An update on nesiritide for treatment of decompensated heart failure.

In the July 1999 issue of this publication, we described the chemical properties, pharmacology and clinical trials involving nesiritide as a therapeutic agent for patients with decompensated heart failure (Exp. Opin. Invest. Drugs) (1999) 8(7):1063--1072). At the time of publication, the US Food and Drug Administration reviewed the clinical experience with the compound and did not approve the drug for clinical use. More data were requested regarding safety issues, comparison with nitroglycerine, onset of effects, need for invasive haemodynamic monitoring and symptomatic improvement. The VMAC Study was designed to address these issues. A dosing regimen, 0.2 microgram/kg bolus followed by 0.01 microg/kg/min continuous infusion, was chosen to provide rapid onset of actions and haemodynamic improvement without a high incidence of symptomatic hypotension.
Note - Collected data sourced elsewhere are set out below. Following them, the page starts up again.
(** The state of the builder's loops: the summary's four edge counts, the cards by
    router, the flat table. *)
Record building := mkBuilding {
  b_attach : Z; b_extra : Z; b_crossAttach : Z; b_crossExtra : Z;
  b_cards : gmap string tenantRouterCard; b_flat : list extrarouteRow }.
Definition one (b : bool) : Z := if b then 1 else 0.
Definition visitPort (snap : Snapshot) (tenant : string) (b : building) (p : Port) : building :=
  match attachmentOf snap p with
  | None => b
  | Some (router, network) =>
      if decide (Router_ProjectID router ≠ tenant ∧ Net_ProjectID network ≠ tenant) then b
      else
        let cross := bool_decide (Router_ProjectID router ≠ Net_ProjectID network) in
        let cards :=
          if decide (Router_ProjectID router = tenant) then
            let ip := match Port_FixedIPs p with f :: _ => Fip_IPAddress f | [] => "" end in
            alter (addAttachment (mkAttachment (Net_ID network)
              (displayName (Net_Name network) (Net_ID network)) (Net_ProjectID network)
              (ProjectName snap (Net_ProjectID network)) ip cross)) (Router_ID router) (b_cards b)
          else b_cards b in
        mkBuilding (b_attach b + 1) (b_extra b) (b_crossAttach b + one cross) (b_crossExtra b) cards
          (b_flat b)
  end.
Definition visitRoute (snap : Snapshot) (tenant : string) (b : building) (rr : Router * Route) : building :=
  let '(r, route) := rr in
  let nextRouter := nextRouterOf snap route in
  if decide (Router_ProjectID r ≠ tenant ∧ (Router_ProjectID <$> nextRouter) ≠ Some tenant) then b
  else
    let cross := match nextRouter with
                 | Some n => bool_decide (Router_ProjectID r ≠ Router_ProjectID n)
                 | None => false
                 end in
    let cards :=
      if decide (Router_ProjectID r = tenant) then
        alter (addExtraroute
          (match nextRouter with
           | Some n => mkExtraroute (Route_Destination route) (Route_Nexthop route) (Router_ID n)
                         (Router_ProjectID n) (ProjectName snap (Router_ProjectID n)) cross
           | None => mkExtraroute (Route_Destination route) (Route_Nexthop route) "" "" "" cross
           end)) (Router_ID r) (b_cards b)
      else b_cards b in
    let flat :=
      match nextRouter with
      | Some n =>
          if cross then b_flat b ++ [mkExtrarouteRow
            (if decide (Router_ProjectID r = tenant) then extrarouteOut else extrarouteIn)
            (Router_ID r) (Router_ProjectID r) (ProjectName snap (Router_ProjectID r))
            (Route_Destination route) (Route_Nexthop route) (Router_ID n) (Router_ProjectID n)
            (ProjectName snap (Router_ProjectID n))]
          else b_flat b
      | None => b_flat b
      end in
    mkBuilding (b_attach b) (b_extra b + 1) (b_crossAttach b) (b_crossExtra b + one cross) cards flat.
(** ** The client (osclient/auth.go, client.go) *)

(** The library's three availabilities. *)
Definition availabilities : list string := ["internal"; "public"; "admin"].
Definition EndpointOpts (c : Credentials) (fallbackInterface : string) : option (string * string) :=
  let iface := if decide (Interface c = "") then fallbackInterface else Interface c in
  if decide (iface ∈ availabilities) then Some (Region c, iface) else None.
Definition defaultInterface : string := "internal".

Section client.
Context {Err : Type}.

Inductive clientErr := InvalidInterface | AuthErr (e : Err) | NetworkEndpoint (e : Err) | IdentityEndpoint (e : Err).
(** What authentication and the discovery of each endpoint fail with. *)
Record catalog := mkCatalog {
  cat_auth : option Err; cat_network : option Err; cat_identity : option Err;
  cat_compute : option Err; cat_loadbalancer : option Err }.
(** Network and identity clients exist in every client; the other two may be nil. *)
Record serviceClient := mkServiceClient { hasCompute : bool; hasLoadbalancer : bool }.
Definition NewClient (creds : Credentials) (cat : catalog) : clientErr + serviceClient :=
  match EndpointOpts creds defaultInterface with
  | None => inl InvalidInterface
  | Some _ =>
      match cat_auth cat, cat_network cat, cat_identity cat with
      | Some e, _, _ => inl (AuthErr e)
      | None, Some e, _ => inl (NetworkEndpoint e)
      | None, None, Some e => inl (IdentityEndpoint e)
      | None, None, None => inr (mkServiceClient
          (bool_decide (cat_compute cat = None)) (bool_decide (cat_loadbalancer cat = None)))
      end
  end.
End client.

(** ** The resource lists (list.go) *)

(** project_id when set, else tenant_id. *)
Definition preferProjectID (projectID tenantID : string) : string :=
  if decide (projectID ≠ "") then projectID else tenantID.
(** C16: When Neutron is enabled and a boot returns an agent, the snapshot its first
    answered sync fetched is in force already, in userspace and in the kernel: the store holds the
    attribution of every admitted port, the router labels are the snapshot's, and the
    kernel's tenant, trie and Amphora maps hold exactly what the snapshot asks for,
    while the only filters the boot has touched are the orphans of a crash. *)
Theorem boot_puts_snapshot_in_force k h fs b cfg : Bootstrap (atStart k h fs) = (b, None) →
  Config.Load readFile decode getenv args = Some (cfg, None) → Neutron_Enabled (Neutron cfg) = true →
  b_kernel b = (Hunt k).1 ∧ ∃ ag mac trie amphora, b_ag b = Some ag ∧ let c := ag_cold ag in
    ca_neutron c = Commit (resultFor maxHops snap) now NewNeutron ∧
    ms_view (ca_meta c) = DesiredMACs snap ∧ ca_routers c = RouterExtMACs snap ∧
    ca_mac c = Some mac ∧ ca_trie c = Some trie ∧ ca_amphora c = Some amphora ∧
    steady endian (ca_neutron c) (ca_interner c) (ca_meta c) mac trie ∧
    ∀ e, e ∈ AmphoraBaseIPs snap → Base_ProjectID e ≠ "" →
      krows amphora !! amphoraKey endian (ca_interner c) e = Some 1.
Proof.
  intros Hb Hcfg Hen. pose proof (booted_ok k h fs b Hb) as Hok.
  destruct (booted_maps k h fs b Hok sizes) as (coll & Hcoll & Hin).
  destruct Hok as (cfg' & coll' & pinned & ag & w & Hcfg' & _ & Hcoll' & _ & Hk & _ & Hag & _ & _ & _ & _ & _ & Hcold & _).
  rewrite Hcfg in Hcfg'. injection Hcfg' as <-. rewrite Hcoll in Hcoll'. injection Hcoll' as <-.
  rewrite Hen answers in Hcold. split; [exact Hk|]. exists ag.
  assert (∀ K' V `{Countable K'} name, name ∈ mapSizeChecks.*1 → opened coll name = Some (emptyMap : kmap K' V)) as Hop.
  { intros K' V ?? name Hn. rewrite /opened. by destruct (Hin name Hn) as [id ->]. }
  destruct (cold_start_done endian faultM faultT faultA (freshCold coll) emptyMap emptyMap emptyMap) with
    (unsafeAllow := UnsafeAllowAmbiguousRoutes (Neutron cfg)) (cancelled := cancelled) (now := now)
    (maxHops := maxHops) (snap := snap) (pre := pre) (rest := rest) as (Hgood & _).
  - cbn [freshCold ca_mac ca_trie ca_amphora]. destruct metadata_maps as (? & ? & ?). split_and!; by apply Hop.
  - done.
  - split_and!; [apply ms_new_ok|apply ms_new_ok|apply NewTenantInterner_ok].
  - done.
  - exact capacity.
  - rewrite Hcold in Hgood. destruct (Hgood eq_refl) as (H1 & H2 & H3 & _ & mac & trie & amphora & H4 & H5 & H6 & H7 & _ & H8).
    exists mac, trie, amphora. by split_and!.
Qed.
End boot.
(** What becomes of a scenario's placement, on every cluster: it is resolved, every
    slot to the configured agent of its index and every literal to itself, exactly
    when no slot is malformed and the cluster has the nodes it asks for; a cluster that
    is too small skips the scenario, naming what it needs; and a malformed slot is never
    skipped, whatever the cluster, but refused. *)
Theorem placement_outcome sc cfg : let agents := Agents (H_Cluster cfg) in
  match ResolvePlacement (Sc_Placement sc) agents with
  | inr p => p = placed agents <$> Sc_Placement sc ∧ anyMalformed sc = false ∧
      RequiredNodes sc ≤ Z.of_nat (length agents)
  | inl _ => (anyMalformed sc = true ∧ SkipReason sc cfg = None) ∨
      SkipReason sc cfg = Some (TooFewNodes (RequiredNodes sc) (Z.of_nat (length agents)))
  end.
Proof.
  cbv zeta. set (agents := Agents (H_Cluster cfg)). rewrite /ResolvePlacement /SkipReason -/agents.
  destruct (anyMalformed sc) eqn:Em.
  { assert (∃ vm val, (vm, val) ∈ go_range (Sc_Placement sc) ∧ slotIndex val = Malformed) as (vm & val & Hin & Hs).
    { apply existsb_exists in Em as ([vm val] & Hin & Hs). exists vm, val. split; [by apply list_elem_of_In|].
      simpl in Hs. by destruct (slotIndex val). }
    destruct (resolveRows_err agents _ ∅ vm val Hin) as [e ->]; [rewrite /can_place Hs; tauto|]. by left. }
  pose proof (proj1 (anyMalformed_false sc) Em) as Hm.
  destruct (decide (Z.of_nat (length agents) < RequiredNodes sc)) as [Hlt|Hge].
  - assert (¬ ∀ vm val idx, Sc_Placement sc !! vm = Some val → slotIndex val = Slot idx →
      idx < Z.of_nat (length agents)) as Hn by (rewrite -RequiredNodes_le; lia).
    destruct (resolveRows agents (go_range (Sc_Placement sc)) ∅) as [e|p] eqn:E; [by right|].
    destruct Hn. intros vm val idx Hv%elem_of_go_range Hs.
    destruct (decide (idx < Z.of_nat (length agents))) as [|Hge]; [done|].
    destruct (resolveRows_err agents _ ∅ vm val Hv) as [e' E']; [rewrite /can_place Hs; lia|congruence].
  - rewrite resolveRows_ok; [|split; [apply range_fmap|split; [done|lia]]].
    intros vm val Hin%elem_of_go_range. rewrite /can_place. specialize (Hm _ _ Hin).
    destruct (slotIndex val) as [| |idx] eqn:E; [done..|].
    clear Hm. revert vm val idx Hin E. apply RequiredNodes_le. lia.
Qed.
Nesiritide was superior to iv. nitroglycerine in its haemodynamic effects, easier to administer without the need for dose titration and better tolerated overall. The drug could be administered safely without the need for invasive haemodynamic monitoring. Symptomatic hypotension occurred in 4% of patients. Beneficial haemodynamic effects correlated with symptomatic improvement in heart failure patients. Nesiritide appears to be an ideal first-line agent for treatment of patients with acutely decompensated heart failure.